Collected data
►
(* ===== verification/StoreTheorems.v ===== *)
(** * What the stores promise

    Compare-and-swap of key states, insert and lookup, migration, patterns,
    pagination by cursors, and the two recursive queries with the adequacy of
    their fuel. *)

From S2P Require Import Prelude GoStrings GoRuntime Model World Lifecycle Sql KeyStore.
From S2P Require Import KeyVersionStore StoreInvariant.
From Stdlib Require Import Ascii.

Local Open Scope string_scope.

(** ** Symbolic execution of store calls *)

Section exec.
Context {ENV : Env}.

Lemma bind_clock_Now {A} (k : Z → M A) w :
  (clock_Now ≫= k) w = k (e_clock (w_tick w)) (tick w).
Proof. done. Qed.

Lemma bind_check {A} e (k : () → M A) w :
  (check e ≫= k) w = match e with None => k () w | Some e => (Err e, w) end.
Proof. by destruct e. Qed.

Lemma bind_arg_uuid_eq {A} s (k : string → M A) w :
  (arg_uuid s ≫= k) w =
  match uuid_column s with
  | Some c => k c w
  | None => (Err (EForeign "invalid input syntax for type uuid"), w)
  end.
Proof. unfold arg_uuid. by destruct (uuid_column s). Qed.

Lemma bind_arg_int4_eq {A} z (k : Z → M A) w :
  (arg_int4 z ≫= k) w =
  if int4_ok z then k z w else (Err (EForeign "out of range for type int4"), w).
Proof. unfold arg_int4. by destruct (int4_ok z). Qed.

(** A statement either fails, with an error no sentinel matches and the
    database untouched, or finds its table and goes on. *)
Lemma bind_statement_cases {A} t (k : () → M A) w :
  (∃ what w', (statement t ≫= k) w = (Err (EForeign what), w') ∧ w_db w' = w_db w) ∨
  (∃ w', (statement t ≫= k) w = k () w' ∧ w_db w' = w_db w ∧ t ∈ db_tables (w_db w)).
Proof.
  unfold mbind, comp_bind. destruct (statement t w) as [r w'] eqn:E.
  apply statement_inv in E as [Hdb [[-> Ht]|[what ->]]]; [right|left]; eauto.
Qed.

Lemma bind_update_key {A} id t c f (k : nat → M A) w :
  (update_key id t c f ≫= k) w =
  match find_key (w_db w) id t with
  | Some r => if c r then k 1 (set_db (set_keys (<[id := f r]> (db_keys (w_db w))) (w_db w)) w)
              else k 0 w
  | None => k 0 w
  end.
Proof.
  unfold update_key. unfold mbind, comp_bind, get_db, gets. simpl.
  destruct (find_key _ _ _) as [r|]; [|done]. by destruct (c r).
Qed.
End exec.

(** ** Compare and swap *)

Section cas.
Context {ENV : Env}.

Definition from_matches (q : UpdateKeyStatesQuery) (k : Key) : Prop :=
  (uk_FromState q = [] ∨ k_LifeCycleState k ∈ uk_FromState q) ∧
  (uk_FromStatus q = [] ∨ k_Status k ∈ uk_FromStatus q).

Lemma states_match_iff q k : states_match q k = true ↔ from_matches q k.
Proof.
  unfold states_match, from_matches.
  by rewrite andb_true_iff, !orb_true_iff, !bool_decide_eq_true.
Qed.

(** The row a query addresses. *)
Definition target (d : DB) (ID TenantID : string) : option Key :=
  id ← uuid_column ID; t ← uuid_column TenantID; find_key d id t.

Definition swapped (q : UpdateKeyStatesQuery) (now : Z) (k : Key) : Key :=
  set_key_states (uk_ToState q)
    (mkKeyProcessingState (uk_ToStatus q) (ps_JobID (k_ProcessingState k))) now k.

Lemma UpdateKeyStates_spec q w :
  match UpdateKeyStates q w with
  | (Ok _, w') =>
      ∃ k now, target (w_db w) (uk_ID q) (uk_TenantID q) = Some k ∧ from_matches q k ∧
        ∃ id, uuid_column (uk_ID q) = Some id ∧
        w_db w' = set_keys (<[id := swapped q now k]> (db_keys (w_db w))) (w_db w)
  | (Err e, w') =>
      w_db w' = w_db w ∧
      (e = ESentinel ErrKeyNotFound ∧
         (∀ k, target (w_db w) (uk_ID q) (uk_TenantID q) = Some k → ¬ from_matches q k) ∨
       ∃ what, e = EForeign what)
  | _ => False
  end.
Proof.
  unfold UpdateKeyStates, target. rewrite bind_clock_Now, !bind_arg_uuid_eq.
  destruct (uuid_column (uk_ID q)) as [id|]; simpl; [|eauto].
  rewrite bind_arg_uuid_eq. destruct (uuid_column (uk_TenantID q)) as [t|]; simpl; [|eauto].
  match goal with |- context [(statement keys ≫= ?k) ?w] =>
    destruct (bind_statement_cases keys k w) as [(what & w' & -> & ->)|(w' & -> & Hdb & _)] end;
    [simpl; eauto|]. simpl in Hdb.
  rewrite bind_update_key, Hdb. destruct (find_key (w_db w) id t) as [k|] eqn:Ek.
  - pose proof (states_match_iff q k) as Hm. destruct (states_match q k) eqn:Em; simpl.
    + exists k. eexists. split_and!; [done|naive_solver|]. by exists id.
    + split; [done|]. left. split; [done|]. naive_solver.
  - simpl. split; [done|]. left. naive_solver.
Qed.

(** C26: [UpdateKeyStates] is a compare-and-swap on one key of one tenant: it
    succeeds only if the addressed row exists and its state and status are
    among the expected ones, and then that row alone changes, to the new state
    and status with the job id kept; it reports [ErrKeyNotFound] only when the
    row is missing or does not match, any other error is the database's, and
    an error leaves the data alone. *)
Theorem update_key_states_cas q w :
  match UpdateKeyStates q w with
  | (Ok _, w') =>
      ∃ k now, target (w_db w) (uk_ID q) (uk_TenantID q) = Some k ∧ from_matches q k ∧
        ∃ id, uuid_column (uk_ID q) = Some id ∧
        w_db w' = set_keys (<[id := swapped q now k]> (db_keys (w_db w))) (w_db w)
  | (Err e, w') =>
      w_db w' = w_db w ∧
      (e = ESentinel ErrKeyNotFound ∧
         (∀ k, target (w_db w) (uk_ID q) (uk_TenantID q) = Some k → ¬ from_matches q k) ∨
       ∃ what, e = EForeign what)
  | _ => False
  end.
Proof. apply UpdateKeyStates_spec. Qed.

(** What [GetKeyByID] returns. *)
Lemma GetKeyByID_spec ID TenantID w :
  match GetKeyByID ID TenantID w with
  | (Ok k, w') => w_db w' = w_db w ∧ target (w_db w) ID TenantID = Some k
  | (Err e, w') =>
      w_db w' = w_db w ∧
      (e = ESentinel ErrKeyNotFound ∧ target (w_db w) ID TenantID = None ∨
       ∃ what, e = EForeign what)
  | _ => False
  end.
Proof.
  unfold GetKeyByID, target. rewrite bind_arg_uuid_eq.
  destruct (uuid_column ID) as [id|]; simpl; [|eauto].
  rewrite bind_arg_uuid_eq. destruct (uuid_column TenantID) as [t|]; simpl; [|eauto].
  match goal with |- context [(statement keys ≫= ?k) ?w] =>
    destruct (bind_statement_cases keys k w) as [(what & w' & -> & ->)|(w' & -> & Hdb & _)] end;
    [simpl; eauto|].
  rewrite bind_get_db, Hdb. destruct (find_key (w_db w) id t); simpl; eauto.
Qed.
End cas.

(** ** Patterns *)

Section patterns.
Context {COL : Collation}.

Definition escape_char (c : ascii) : list ascii :=
  if Ascii.eqb c "\" then ["\"; "\"]%char
  else if Ascii.eqb c "%" then ["\"; "%"]%char
  else if Ascii.eqb c "_" then ["\"; "_"]%char
  else [c].

Lemma chars_replace_all s old new :
  chars (replace_all s old new) = (chars s ≫= λ c, if Ascii.eqb c old then chars new else [c]).
Proof.
  induction s as [|c s IH]; simpl; [done|].
  destruct (Ascii.eqb c old); [by rewrite chars_app, IH|simpl; by rewrite IH].
Qed.

Lemma chars_escape s : chars (escapeLikePattern s) = (chars s ≫= escape_char).
Proof.
  unfold escapeLikePattern. rewrite !chars_replace_all. induction (chars s) as [|c l IH]; [done|].
  cbn [mbind list_bind]. rewrite <-IH, !bind_app. f_equal. unfold escape_char.
  destruct (Ascii.eqb_spec c "\") as [->|H1]; [done|].
  destruct (Ascii.eqb_spec c "%") as [->|H2]; [done|]. simpl.
  rewrite (proj2 (Ascii.eqb_neq _ _) H2). simpl. by destruct (Ascii.eqb c "_").
Qed.

Lemma like_tokens_esc d l : like_tokens ("\"%char :: d :: l) = (LLit d ::.) <$> like_tokens l.
Proof. done. Qed.

Lemma like_tokens_any l : like_tokens ("%"%char :: l) = (LAny ::.) <$> like_tokens l.
Proof. done. Qed.

Lemma like_tokens_escape l r :
  like_tokens ((l ≫= escape_char) ++ r)%list = ((LLit <$> l) ++.) <$> like_tokens r.
Proof.
  induction l as [|c l IH].
  - simpl. by destruct (like_tokens r).
  - change ((c :: l) ≫= escape_char) with (escape_char c ++ (l ≫= escape_char))%list.
    rewrite <-app_assoc. unfold escape_char at 1.
    assert (∀ o : option (list like_token),
      (LLit c ::.) <$> (((LLit <$> l) ++.) <$> o) = ((LLit <$> c :: l) ++.) <$> o) as Ho by by intros [].
    destruct (Ascii.eqb_spec c "\") as [->|H1]; [cbn [app]; rewrite like_tokens_esc, IH; apply Ho|].
    destruct (Ascii.eqb_spec c "%") as [->|H2]; [cbn [app]; rewrite like_tokens_esc, IH; apply Ho|].
    destruct (Ascii.eqb_spec c "_") as [->|H3]; [cbn [app]; rewrite like_tokens_esc, IH; apply Ho|].
    cbn [app like_tokens]. rewrite (proj2 (Ascii.eqb_neq _ _) H1), (proj2 (Ascii.eqb_neq _ _) H2),
      (proj2 (Ascii.eqb_neq _ _) H3), IH. apply Ho.
Qed.

(** A run of literals matches exactly the strings that start with it. *)
Lemma like_match_literals l p s :
  like_match ((LLit <$> l) ++ p)%list s = true ↔
  ∃ mid post, s = (mid ++ post)%list ∧ char_fold <$> mid = char_fold <$> l ∧ like_match p post = true.
Proof.
  revert s. induction l as [|c l IH]; intros s; cbn [fmap list_fmap app].
  - split; [by exists [], s|]. intros (mid & post & -> & Hm & ?). by destruct mid.
  - cbn [like_match]. destruct s as [|d s].
    { split; [done|]. intros ([|] & post & Hs & Hm & _); [done|by destruct post]. }
    rewrite andb_true_iff, IH. split.
    + intros (Hc%Ascii.eqb_eq & mid & post & -> & Hm & ?).
      exists (d :: mid), post. split_and!; [done| |done]. cbn. by rewrite Hc, Hm.
    + intros ([|d' mid] & post & Hs & Hm & ?); [done|]. cbn in Hs, Hm. injection Hs as <- ->.
      injection Hm as Hd Hm. split; [by apply Ascii.eqb_eq|]. by exists mid, post.
Qed.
◄
▶ [Exercise]: Would you copy out every line in the records that includes the string "intros"?

▶ [Answer section]:
      (LLit c ::.) <$> (((LLit <$> l) ++.) <$> o) = ((LLit <$> c :: l) ++.) <$> o) as Ho by by intros [].
  revert s. induction l as [|c l IH]; intros s; cbn [fmap list_fmap app].
  - split; [by exists [], s|]. intros (mid & post & -> & Hm & ?). by destruct mid.
    { split; [done|]. intros ([|] & post & Hs & Hm & _); [done|by destruct post]. }
    + intros (Hc%Ascii.eqb_eq & mid & post & -> & Hm & ?).
    + intros ([|d' mid] & post & Hs & Hm & ?); [done|]. cbn in Hs, Hm. injection Hs as <- ->.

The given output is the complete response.